((

Lemma encoded_page_valid q i img c :
  wf_page q → u64 i → FIRST_DATA_PAGE ≤ i → Format.encode q i = Ok img → Format.page_lsn q = c →
  page_valid c (Wal.mkImage i img).
Proof.
  intros Hw Hi Hf He <-. destruct (encoded_page q i img Hw Hi He) as (Hl & _ & d & Hd & Hlsn).
  unfold Overlay.FIRST_DATA_PAGE in Hf.
  assert (Hs : Wal.is_superblock_page i = false).
  { unfold Wal.is_superblock_page, Wal.SUPERBLOCK_A_PAGE, Wal.SUPERBLOCK_B_PAGE.
    by rewrite !(proj2 (Z.eqb_neq _ _)) by lia. }
  split.
  - unfold Wal.validate_page_image. cbn [Wal.image_page_id Wal.image]. by rewrite Hs, Hd.
  - unfold Wal.validate_page_image_lsn. cbn [Wal.image_page_id Wal.image]. rewrite Hs.
    rewrite index_range_ok by (rewrite ?Hl; by vm_compute). simpl.
    destruct (Page.decode_page_at_inv img (Some i)) as [[e He']|(t & Hd' & _)]; [congruence|].
    rewrite Hd in Hd'. injection Hd' as ->. cbn [Page.header Page.page_lsn] in Hlsn. rewrite Hlsn.
    unfold fail_if. by rewrite Z.eqb_refl.
Qed.

Lemma superblock_image_valid sb img s c :
  Superblock.wf sb → Superblock.encode_superblock sb = Ok img →
  page_valid c (Wal.mkImage (slot_page s) img) ∧ image_typed (Wal.mkImage (slot_page s) img).
Proof.
  intros Hw He. pose proof (Superblock.decode_encoded _ _ Hw He) as Hd.
  apply Superblock.encode_superblock_Ok in He as (-> & _).
  assert (Hs : Wal.is_superblock_page (slot_page s) = true) by (by destruct s).
  split; [split|].
  - unfold Wal.validate_page_image. cbn [Wal.image_page_id Wal.image]. by rewrite Hs, Hd.
  - unfold Wal.validate_page_image_lsn. cbn [Wal.image_page_id]. by rewrite Hs.
  - split; cbn [Wal.image_page_id Wal.image]; [by destruct s|apply Superblock.len_sealed_superblock].
Qed.
End pages.

(** ** From batches to log commits *)
Section commits.
Context {B : Type} {CB : Overlay.CommittedStore B} {SP : Tree.CommittedStoreSpec B}.
Context `{C : Crc32c} {CS : Crc32cSpec C}.
Implicit Type o : Overlay.Overlay B.

(** The pages of a commit record: a batch has fewer than [U32_MAX] of them. *)
Lemma committed_size o p o1 c :
  committed_by o p o1 c → (∃ s, represents 0 o1 s) → Z.of_nat (size (Overlay.changed_pages p)) + 1 < U32_MAX.
Proof.
  intros Cm (s & G & H & fl & Hi & (_ & _ & _ & Hcap) & _). pose proof (reach_ge o1 H 0) as Hge.
  rewrite <-size_dom.
  assert (Z.of_nat (size (dom (Overlay.changed_pages p))) ≤ Overlay.high_water_page_id o1 - 1); [|lia].
  apply TreeSearch.visited_bound; [apply Hi|]. intros i [img Himg]%elem_of_dom.
  pose proof (com_images _ _ _ _ Cm i) as Hc. destruct (Overlay.changed_decoded p !! i); [|congruence].
  by destruct Hc as (_ & _ & _ & _ & ? & _).
Qed.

))

Assignment
Which lines above contain the word "pose"? Copy all of them.

Your solution
  intros Hw He. pose proof (Superblock.decode_encoded _ _ Hw He) as Hd.
  intros Cm (s & G & H & fl & Hi & (_ & _ & _ & Hcap) & _). pose proof (reach_ge o1 H 0) as Hge.
  pose proof (com_images _ _ _ _ Cm i) as Hc. destruct (Overlay.changed_decoded p !! i); [|congruence].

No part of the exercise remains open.